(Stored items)

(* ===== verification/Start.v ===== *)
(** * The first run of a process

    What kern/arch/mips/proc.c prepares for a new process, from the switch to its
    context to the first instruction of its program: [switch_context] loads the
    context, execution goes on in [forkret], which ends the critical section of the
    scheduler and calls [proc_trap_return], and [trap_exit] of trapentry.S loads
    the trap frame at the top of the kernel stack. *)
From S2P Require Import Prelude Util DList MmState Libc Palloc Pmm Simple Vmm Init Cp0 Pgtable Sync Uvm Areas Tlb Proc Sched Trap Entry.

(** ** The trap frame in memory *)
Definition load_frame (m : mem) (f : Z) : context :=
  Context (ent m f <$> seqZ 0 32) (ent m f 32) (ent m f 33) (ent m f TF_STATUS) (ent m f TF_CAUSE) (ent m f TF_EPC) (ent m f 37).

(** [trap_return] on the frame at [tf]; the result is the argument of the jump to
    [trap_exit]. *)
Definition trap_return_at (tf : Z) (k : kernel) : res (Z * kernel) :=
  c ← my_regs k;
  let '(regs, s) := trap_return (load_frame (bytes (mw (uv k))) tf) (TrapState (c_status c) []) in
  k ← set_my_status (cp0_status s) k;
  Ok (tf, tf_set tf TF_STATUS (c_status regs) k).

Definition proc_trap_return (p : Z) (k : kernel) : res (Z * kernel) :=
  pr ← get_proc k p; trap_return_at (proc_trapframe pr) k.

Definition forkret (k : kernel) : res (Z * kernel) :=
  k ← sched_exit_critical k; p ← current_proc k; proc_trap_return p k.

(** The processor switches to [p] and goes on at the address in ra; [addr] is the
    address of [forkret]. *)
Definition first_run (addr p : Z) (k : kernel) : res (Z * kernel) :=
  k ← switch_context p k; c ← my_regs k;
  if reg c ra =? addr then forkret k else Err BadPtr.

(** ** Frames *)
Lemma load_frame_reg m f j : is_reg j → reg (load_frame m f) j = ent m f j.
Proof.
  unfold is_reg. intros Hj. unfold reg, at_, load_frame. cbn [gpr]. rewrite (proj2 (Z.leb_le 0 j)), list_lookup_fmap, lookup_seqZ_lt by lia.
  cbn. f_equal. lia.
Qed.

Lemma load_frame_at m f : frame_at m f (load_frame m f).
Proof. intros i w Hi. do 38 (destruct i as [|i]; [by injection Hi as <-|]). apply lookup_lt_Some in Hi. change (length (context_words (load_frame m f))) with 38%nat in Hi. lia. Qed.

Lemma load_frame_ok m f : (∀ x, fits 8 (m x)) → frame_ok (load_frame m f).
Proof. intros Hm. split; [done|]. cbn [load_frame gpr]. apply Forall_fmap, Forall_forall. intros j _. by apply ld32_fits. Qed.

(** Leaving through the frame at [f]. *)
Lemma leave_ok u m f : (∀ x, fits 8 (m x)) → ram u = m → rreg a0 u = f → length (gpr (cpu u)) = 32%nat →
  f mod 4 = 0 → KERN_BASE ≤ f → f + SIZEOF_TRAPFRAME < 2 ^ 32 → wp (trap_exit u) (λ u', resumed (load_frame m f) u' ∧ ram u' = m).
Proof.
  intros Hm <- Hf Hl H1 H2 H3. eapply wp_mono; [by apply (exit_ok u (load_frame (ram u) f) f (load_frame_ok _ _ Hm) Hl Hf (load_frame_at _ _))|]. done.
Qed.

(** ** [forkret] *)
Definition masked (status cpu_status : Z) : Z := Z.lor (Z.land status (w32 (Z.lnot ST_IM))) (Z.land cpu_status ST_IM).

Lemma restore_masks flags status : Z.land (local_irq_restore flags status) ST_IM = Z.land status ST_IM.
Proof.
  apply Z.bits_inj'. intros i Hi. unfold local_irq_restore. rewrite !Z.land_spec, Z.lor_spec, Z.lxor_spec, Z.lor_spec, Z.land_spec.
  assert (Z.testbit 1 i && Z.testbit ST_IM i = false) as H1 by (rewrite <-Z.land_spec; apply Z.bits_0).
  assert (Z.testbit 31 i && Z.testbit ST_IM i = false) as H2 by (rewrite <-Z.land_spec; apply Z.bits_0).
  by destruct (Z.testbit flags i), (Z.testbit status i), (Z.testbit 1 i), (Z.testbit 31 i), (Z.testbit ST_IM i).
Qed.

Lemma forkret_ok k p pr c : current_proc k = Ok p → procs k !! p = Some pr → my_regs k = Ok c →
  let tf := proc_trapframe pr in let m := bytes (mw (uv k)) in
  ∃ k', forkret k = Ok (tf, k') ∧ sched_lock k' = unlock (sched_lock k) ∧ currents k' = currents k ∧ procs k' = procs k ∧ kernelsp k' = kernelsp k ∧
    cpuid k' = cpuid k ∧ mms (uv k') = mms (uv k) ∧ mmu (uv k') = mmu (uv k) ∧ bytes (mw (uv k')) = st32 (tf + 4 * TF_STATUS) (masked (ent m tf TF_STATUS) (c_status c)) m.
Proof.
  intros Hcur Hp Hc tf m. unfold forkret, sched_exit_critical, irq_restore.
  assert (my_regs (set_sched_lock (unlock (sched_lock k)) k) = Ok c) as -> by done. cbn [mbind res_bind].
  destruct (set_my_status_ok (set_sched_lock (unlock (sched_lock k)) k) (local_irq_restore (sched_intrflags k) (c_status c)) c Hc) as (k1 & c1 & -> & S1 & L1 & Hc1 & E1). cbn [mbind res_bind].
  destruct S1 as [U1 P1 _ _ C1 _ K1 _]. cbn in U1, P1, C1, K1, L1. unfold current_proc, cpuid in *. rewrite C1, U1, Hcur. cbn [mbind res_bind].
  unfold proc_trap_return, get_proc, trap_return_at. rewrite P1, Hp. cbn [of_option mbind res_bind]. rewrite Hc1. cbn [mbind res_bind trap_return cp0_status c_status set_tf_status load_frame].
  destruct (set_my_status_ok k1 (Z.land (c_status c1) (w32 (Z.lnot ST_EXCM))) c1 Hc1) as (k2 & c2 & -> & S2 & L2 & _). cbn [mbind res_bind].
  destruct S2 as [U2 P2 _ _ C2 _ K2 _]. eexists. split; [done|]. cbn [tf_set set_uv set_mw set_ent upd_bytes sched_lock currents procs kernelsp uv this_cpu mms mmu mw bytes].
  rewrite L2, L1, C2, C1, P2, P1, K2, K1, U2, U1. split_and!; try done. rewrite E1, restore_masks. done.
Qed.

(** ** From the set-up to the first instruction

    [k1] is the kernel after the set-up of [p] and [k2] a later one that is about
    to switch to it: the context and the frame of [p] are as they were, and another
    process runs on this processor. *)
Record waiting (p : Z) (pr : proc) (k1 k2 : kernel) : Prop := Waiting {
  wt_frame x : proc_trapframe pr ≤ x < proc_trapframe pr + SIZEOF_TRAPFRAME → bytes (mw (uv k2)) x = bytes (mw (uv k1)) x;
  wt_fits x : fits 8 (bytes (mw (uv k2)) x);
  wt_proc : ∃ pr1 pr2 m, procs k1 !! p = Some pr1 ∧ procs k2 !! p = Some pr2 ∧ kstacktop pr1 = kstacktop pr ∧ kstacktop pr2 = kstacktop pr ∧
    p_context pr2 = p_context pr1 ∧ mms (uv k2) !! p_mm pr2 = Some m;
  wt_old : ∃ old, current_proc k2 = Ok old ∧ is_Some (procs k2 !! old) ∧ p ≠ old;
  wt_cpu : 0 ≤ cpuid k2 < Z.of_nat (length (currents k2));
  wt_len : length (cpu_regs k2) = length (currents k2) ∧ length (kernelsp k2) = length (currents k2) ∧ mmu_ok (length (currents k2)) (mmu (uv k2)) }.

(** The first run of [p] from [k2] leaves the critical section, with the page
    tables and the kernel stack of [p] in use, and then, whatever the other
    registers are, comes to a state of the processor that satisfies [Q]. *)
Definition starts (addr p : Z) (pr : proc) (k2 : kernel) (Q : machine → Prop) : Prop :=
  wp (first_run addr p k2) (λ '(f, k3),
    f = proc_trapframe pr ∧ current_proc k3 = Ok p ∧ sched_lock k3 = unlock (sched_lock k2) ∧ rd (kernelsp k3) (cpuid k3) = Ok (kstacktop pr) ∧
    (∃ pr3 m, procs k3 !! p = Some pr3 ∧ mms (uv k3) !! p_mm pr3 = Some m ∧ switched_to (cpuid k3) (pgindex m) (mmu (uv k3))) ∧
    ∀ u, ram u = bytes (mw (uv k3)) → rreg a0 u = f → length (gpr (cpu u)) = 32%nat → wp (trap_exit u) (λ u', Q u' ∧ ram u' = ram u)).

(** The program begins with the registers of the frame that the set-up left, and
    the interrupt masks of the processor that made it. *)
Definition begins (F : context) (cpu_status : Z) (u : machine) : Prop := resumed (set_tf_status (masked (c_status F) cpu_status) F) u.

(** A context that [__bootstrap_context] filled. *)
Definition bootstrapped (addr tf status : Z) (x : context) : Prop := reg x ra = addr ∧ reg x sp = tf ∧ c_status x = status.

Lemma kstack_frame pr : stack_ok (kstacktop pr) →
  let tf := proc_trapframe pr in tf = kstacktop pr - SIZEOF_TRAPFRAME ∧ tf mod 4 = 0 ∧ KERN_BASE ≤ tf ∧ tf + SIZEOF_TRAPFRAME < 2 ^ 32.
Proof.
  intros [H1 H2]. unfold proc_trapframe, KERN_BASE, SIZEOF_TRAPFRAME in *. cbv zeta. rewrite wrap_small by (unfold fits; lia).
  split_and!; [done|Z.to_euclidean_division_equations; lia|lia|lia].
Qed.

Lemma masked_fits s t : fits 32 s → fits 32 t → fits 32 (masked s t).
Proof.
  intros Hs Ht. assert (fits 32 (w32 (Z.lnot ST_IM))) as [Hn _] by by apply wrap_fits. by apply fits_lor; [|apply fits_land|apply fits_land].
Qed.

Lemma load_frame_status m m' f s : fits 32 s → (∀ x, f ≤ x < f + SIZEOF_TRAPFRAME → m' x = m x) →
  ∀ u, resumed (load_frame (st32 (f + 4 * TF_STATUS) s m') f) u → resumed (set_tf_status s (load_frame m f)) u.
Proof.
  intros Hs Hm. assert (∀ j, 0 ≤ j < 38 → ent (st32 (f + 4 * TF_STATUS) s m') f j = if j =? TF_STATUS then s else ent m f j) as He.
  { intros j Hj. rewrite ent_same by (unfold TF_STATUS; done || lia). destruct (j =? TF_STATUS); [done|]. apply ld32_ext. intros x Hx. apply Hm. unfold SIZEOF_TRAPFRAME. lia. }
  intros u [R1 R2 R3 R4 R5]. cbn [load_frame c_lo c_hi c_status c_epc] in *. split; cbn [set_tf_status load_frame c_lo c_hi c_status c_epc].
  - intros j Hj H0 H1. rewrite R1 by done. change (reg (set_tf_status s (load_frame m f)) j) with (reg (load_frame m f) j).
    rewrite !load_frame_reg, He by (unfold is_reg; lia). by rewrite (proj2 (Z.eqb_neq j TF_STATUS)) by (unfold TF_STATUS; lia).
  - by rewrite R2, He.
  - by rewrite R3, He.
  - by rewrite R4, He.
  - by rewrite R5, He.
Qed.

---

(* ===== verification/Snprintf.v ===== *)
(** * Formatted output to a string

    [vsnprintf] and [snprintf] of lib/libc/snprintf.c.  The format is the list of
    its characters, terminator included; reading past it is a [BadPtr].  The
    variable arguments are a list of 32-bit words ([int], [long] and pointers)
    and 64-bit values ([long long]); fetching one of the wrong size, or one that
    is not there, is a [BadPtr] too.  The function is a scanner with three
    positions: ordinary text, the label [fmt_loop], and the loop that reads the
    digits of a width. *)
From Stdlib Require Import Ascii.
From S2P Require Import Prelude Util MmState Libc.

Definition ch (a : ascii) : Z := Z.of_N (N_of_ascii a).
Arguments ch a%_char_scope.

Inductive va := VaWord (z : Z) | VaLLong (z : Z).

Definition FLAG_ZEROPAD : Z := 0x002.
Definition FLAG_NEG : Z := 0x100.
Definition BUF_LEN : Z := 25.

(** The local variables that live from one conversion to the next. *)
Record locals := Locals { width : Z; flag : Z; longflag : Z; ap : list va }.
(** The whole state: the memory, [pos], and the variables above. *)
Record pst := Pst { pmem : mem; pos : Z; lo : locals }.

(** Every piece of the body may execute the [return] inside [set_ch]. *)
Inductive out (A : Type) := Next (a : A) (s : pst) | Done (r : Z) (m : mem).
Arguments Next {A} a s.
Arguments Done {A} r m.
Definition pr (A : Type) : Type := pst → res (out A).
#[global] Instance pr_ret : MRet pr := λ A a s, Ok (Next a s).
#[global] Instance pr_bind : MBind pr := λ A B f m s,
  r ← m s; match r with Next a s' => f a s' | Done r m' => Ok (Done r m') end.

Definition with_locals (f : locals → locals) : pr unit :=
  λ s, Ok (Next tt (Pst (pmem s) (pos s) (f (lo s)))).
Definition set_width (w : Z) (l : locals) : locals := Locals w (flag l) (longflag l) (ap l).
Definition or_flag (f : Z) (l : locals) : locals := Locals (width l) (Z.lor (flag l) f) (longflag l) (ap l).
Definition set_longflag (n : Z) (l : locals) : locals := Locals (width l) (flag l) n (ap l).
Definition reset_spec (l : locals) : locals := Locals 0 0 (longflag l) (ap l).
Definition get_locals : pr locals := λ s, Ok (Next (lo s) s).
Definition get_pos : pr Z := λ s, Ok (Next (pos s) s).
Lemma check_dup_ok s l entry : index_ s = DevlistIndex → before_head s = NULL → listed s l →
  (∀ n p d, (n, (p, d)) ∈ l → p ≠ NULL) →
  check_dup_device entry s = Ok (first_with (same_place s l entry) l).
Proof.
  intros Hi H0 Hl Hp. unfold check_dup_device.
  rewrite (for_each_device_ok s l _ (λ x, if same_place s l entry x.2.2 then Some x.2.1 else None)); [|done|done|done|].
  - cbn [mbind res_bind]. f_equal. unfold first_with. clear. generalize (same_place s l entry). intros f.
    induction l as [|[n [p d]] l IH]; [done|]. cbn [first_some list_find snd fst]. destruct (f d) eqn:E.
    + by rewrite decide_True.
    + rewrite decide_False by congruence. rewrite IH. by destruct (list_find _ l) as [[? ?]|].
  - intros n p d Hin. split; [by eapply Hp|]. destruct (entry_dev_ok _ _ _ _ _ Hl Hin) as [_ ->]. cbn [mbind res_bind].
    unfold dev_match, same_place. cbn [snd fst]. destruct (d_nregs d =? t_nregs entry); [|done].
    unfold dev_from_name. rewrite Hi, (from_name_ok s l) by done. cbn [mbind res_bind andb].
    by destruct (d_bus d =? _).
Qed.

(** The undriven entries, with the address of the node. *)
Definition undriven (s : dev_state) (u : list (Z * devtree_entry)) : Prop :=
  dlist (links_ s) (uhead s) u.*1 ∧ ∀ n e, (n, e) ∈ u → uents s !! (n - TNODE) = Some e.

--

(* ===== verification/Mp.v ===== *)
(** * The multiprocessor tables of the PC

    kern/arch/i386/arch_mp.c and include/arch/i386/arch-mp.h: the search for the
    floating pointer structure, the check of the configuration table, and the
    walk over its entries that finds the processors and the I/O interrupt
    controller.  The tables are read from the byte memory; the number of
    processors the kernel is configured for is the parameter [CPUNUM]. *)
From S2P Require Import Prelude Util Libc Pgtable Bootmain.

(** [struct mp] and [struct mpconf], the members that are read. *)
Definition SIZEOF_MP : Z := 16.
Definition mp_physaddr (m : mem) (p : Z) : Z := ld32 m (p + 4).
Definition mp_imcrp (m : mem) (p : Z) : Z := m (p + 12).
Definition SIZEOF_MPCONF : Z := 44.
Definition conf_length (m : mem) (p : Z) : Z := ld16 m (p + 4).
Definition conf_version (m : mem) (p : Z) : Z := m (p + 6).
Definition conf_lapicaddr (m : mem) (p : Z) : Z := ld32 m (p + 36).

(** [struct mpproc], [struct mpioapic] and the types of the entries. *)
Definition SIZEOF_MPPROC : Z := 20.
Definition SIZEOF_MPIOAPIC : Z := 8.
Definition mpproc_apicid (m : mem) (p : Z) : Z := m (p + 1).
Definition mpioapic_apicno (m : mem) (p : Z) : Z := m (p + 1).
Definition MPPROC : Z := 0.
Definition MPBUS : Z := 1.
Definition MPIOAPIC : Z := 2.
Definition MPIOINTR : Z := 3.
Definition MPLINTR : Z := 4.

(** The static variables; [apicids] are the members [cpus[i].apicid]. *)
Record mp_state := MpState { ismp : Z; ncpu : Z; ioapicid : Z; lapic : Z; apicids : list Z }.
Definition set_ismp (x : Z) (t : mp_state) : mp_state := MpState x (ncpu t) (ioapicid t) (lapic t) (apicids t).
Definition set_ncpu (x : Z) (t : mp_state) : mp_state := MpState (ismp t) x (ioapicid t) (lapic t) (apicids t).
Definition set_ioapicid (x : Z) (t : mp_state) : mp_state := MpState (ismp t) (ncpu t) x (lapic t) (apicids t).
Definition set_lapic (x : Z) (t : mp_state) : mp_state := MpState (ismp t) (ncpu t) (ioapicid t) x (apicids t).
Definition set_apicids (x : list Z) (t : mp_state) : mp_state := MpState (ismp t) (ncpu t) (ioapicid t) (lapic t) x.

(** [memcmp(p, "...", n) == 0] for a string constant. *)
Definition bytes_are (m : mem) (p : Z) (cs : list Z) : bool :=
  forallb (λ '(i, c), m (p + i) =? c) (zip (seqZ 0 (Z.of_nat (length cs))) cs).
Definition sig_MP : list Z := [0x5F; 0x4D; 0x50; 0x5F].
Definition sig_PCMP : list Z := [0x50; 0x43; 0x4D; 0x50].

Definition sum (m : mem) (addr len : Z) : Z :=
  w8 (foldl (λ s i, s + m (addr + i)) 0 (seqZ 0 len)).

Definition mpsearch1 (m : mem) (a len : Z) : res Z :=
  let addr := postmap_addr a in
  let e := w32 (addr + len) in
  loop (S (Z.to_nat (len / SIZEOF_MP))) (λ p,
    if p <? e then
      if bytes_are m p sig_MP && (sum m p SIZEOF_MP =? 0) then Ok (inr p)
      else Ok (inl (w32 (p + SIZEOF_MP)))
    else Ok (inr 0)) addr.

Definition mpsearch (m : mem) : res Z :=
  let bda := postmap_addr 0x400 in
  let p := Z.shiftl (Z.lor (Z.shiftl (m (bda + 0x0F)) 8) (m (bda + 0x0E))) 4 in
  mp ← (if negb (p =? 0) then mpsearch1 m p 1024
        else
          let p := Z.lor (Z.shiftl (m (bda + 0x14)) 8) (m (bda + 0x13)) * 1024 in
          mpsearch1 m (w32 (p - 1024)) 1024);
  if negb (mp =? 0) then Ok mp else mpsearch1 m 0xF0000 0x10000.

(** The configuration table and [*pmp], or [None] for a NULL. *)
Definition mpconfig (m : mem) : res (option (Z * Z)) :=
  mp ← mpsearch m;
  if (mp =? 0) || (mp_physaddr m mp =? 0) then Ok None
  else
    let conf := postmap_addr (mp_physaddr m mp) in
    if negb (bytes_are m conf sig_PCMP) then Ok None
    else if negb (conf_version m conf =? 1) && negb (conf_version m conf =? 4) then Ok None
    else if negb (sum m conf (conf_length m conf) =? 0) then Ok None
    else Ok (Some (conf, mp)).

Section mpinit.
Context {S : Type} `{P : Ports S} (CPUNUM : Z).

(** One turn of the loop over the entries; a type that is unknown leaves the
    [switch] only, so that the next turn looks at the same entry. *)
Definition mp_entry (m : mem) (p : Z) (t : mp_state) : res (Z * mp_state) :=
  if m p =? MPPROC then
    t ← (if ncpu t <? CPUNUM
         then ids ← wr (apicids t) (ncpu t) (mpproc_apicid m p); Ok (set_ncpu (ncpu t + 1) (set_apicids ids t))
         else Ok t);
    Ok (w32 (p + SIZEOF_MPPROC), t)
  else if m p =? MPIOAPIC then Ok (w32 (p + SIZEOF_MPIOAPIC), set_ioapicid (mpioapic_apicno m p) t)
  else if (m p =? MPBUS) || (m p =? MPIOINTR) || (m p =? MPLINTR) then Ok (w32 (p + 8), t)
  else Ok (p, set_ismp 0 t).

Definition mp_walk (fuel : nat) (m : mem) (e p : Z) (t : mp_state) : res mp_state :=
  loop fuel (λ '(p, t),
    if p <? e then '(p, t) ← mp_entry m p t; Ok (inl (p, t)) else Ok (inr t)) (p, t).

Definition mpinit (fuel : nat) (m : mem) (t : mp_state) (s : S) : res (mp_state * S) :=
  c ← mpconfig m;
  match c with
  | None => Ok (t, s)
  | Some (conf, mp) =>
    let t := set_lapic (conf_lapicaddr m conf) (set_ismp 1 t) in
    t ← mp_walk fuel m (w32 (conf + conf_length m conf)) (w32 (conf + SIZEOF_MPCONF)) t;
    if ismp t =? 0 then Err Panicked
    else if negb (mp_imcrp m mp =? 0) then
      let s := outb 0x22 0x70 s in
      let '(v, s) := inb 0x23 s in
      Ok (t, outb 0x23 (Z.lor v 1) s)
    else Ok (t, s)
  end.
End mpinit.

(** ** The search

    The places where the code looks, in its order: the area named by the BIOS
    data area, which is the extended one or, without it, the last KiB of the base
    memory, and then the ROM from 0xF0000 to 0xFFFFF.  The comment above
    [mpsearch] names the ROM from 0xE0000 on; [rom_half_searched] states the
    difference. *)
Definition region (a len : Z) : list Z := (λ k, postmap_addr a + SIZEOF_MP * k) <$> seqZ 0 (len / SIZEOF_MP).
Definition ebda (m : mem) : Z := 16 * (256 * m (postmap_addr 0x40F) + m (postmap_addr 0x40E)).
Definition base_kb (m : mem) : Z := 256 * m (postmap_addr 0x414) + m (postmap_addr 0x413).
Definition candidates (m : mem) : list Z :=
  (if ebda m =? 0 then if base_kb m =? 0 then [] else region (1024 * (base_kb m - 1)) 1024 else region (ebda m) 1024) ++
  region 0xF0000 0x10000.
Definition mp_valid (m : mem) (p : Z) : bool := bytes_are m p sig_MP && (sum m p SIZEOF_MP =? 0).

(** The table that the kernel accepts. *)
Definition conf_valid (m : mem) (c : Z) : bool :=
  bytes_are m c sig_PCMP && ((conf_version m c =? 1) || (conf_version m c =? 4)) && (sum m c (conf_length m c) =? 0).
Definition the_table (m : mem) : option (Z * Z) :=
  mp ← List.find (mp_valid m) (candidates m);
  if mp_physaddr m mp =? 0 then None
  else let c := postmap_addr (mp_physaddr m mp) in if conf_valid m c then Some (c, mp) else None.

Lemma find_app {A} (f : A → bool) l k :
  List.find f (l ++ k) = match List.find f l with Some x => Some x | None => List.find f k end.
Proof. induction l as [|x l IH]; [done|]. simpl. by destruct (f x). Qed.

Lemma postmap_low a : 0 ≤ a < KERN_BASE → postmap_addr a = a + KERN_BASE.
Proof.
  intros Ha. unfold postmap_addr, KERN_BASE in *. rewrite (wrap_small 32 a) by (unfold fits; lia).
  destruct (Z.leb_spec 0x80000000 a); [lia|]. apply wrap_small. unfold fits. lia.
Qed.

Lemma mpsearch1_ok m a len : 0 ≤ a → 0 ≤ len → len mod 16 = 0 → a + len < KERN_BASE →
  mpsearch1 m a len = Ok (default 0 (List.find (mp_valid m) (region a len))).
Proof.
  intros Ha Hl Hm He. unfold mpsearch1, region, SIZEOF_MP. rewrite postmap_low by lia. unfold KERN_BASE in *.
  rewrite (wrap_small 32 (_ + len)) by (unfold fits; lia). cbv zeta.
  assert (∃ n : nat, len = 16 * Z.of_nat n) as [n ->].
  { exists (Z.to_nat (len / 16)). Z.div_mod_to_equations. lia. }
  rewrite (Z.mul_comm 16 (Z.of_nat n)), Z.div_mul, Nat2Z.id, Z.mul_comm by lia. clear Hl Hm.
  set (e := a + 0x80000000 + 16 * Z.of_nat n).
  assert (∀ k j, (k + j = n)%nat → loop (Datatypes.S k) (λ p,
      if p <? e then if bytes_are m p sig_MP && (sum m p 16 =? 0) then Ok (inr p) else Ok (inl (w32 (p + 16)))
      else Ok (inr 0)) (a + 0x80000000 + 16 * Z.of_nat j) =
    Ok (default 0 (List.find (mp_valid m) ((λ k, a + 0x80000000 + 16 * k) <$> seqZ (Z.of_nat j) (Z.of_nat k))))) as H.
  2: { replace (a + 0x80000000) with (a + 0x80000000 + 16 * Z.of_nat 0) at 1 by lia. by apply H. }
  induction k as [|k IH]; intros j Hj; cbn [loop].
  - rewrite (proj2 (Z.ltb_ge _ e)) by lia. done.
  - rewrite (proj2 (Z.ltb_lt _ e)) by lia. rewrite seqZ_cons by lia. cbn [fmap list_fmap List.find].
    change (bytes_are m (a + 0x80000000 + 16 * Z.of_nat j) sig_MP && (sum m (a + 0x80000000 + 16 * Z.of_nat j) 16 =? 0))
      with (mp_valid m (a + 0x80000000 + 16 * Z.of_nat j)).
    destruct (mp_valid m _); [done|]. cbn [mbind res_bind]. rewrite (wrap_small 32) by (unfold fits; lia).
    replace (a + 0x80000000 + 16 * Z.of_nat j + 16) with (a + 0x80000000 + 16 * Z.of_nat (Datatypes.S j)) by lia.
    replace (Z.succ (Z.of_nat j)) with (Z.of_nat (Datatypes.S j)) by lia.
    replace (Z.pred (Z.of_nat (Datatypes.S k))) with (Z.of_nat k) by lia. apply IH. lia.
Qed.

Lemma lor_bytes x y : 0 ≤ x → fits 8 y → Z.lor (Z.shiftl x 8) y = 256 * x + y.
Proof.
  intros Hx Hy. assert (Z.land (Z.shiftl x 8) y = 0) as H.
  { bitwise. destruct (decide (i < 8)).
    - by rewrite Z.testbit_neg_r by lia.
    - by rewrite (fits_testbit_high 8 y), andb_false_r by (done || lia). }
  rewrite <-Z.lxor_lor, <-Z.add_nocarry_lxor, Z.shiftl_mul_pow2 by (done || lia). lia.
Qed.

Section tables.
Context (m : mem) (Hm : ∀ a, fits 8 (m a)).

◆ What the exercise asks
Whenever the word "Datatypes" shows up in a line of the entries, list that line.

◆ Written response
  assert (∀ k j, (k + j = n)%nat → loop (Datatypes.S k) (λ p,
    replace (a + 0x80000000 + 16 * Z.of_nat j + 16) with (a + 0x80000000 + 16 * Z.of_nat (Datatypes.S j)) by lia.
    replace (Z.succ (Z.of_nat j)) with (Z.of_nat (Datatypes.S j)) by lia.
    replace (Z.pred (Z.of_nat (Datatypes.S k))) with (Z.of_nat k) by lia. apply IH. lia.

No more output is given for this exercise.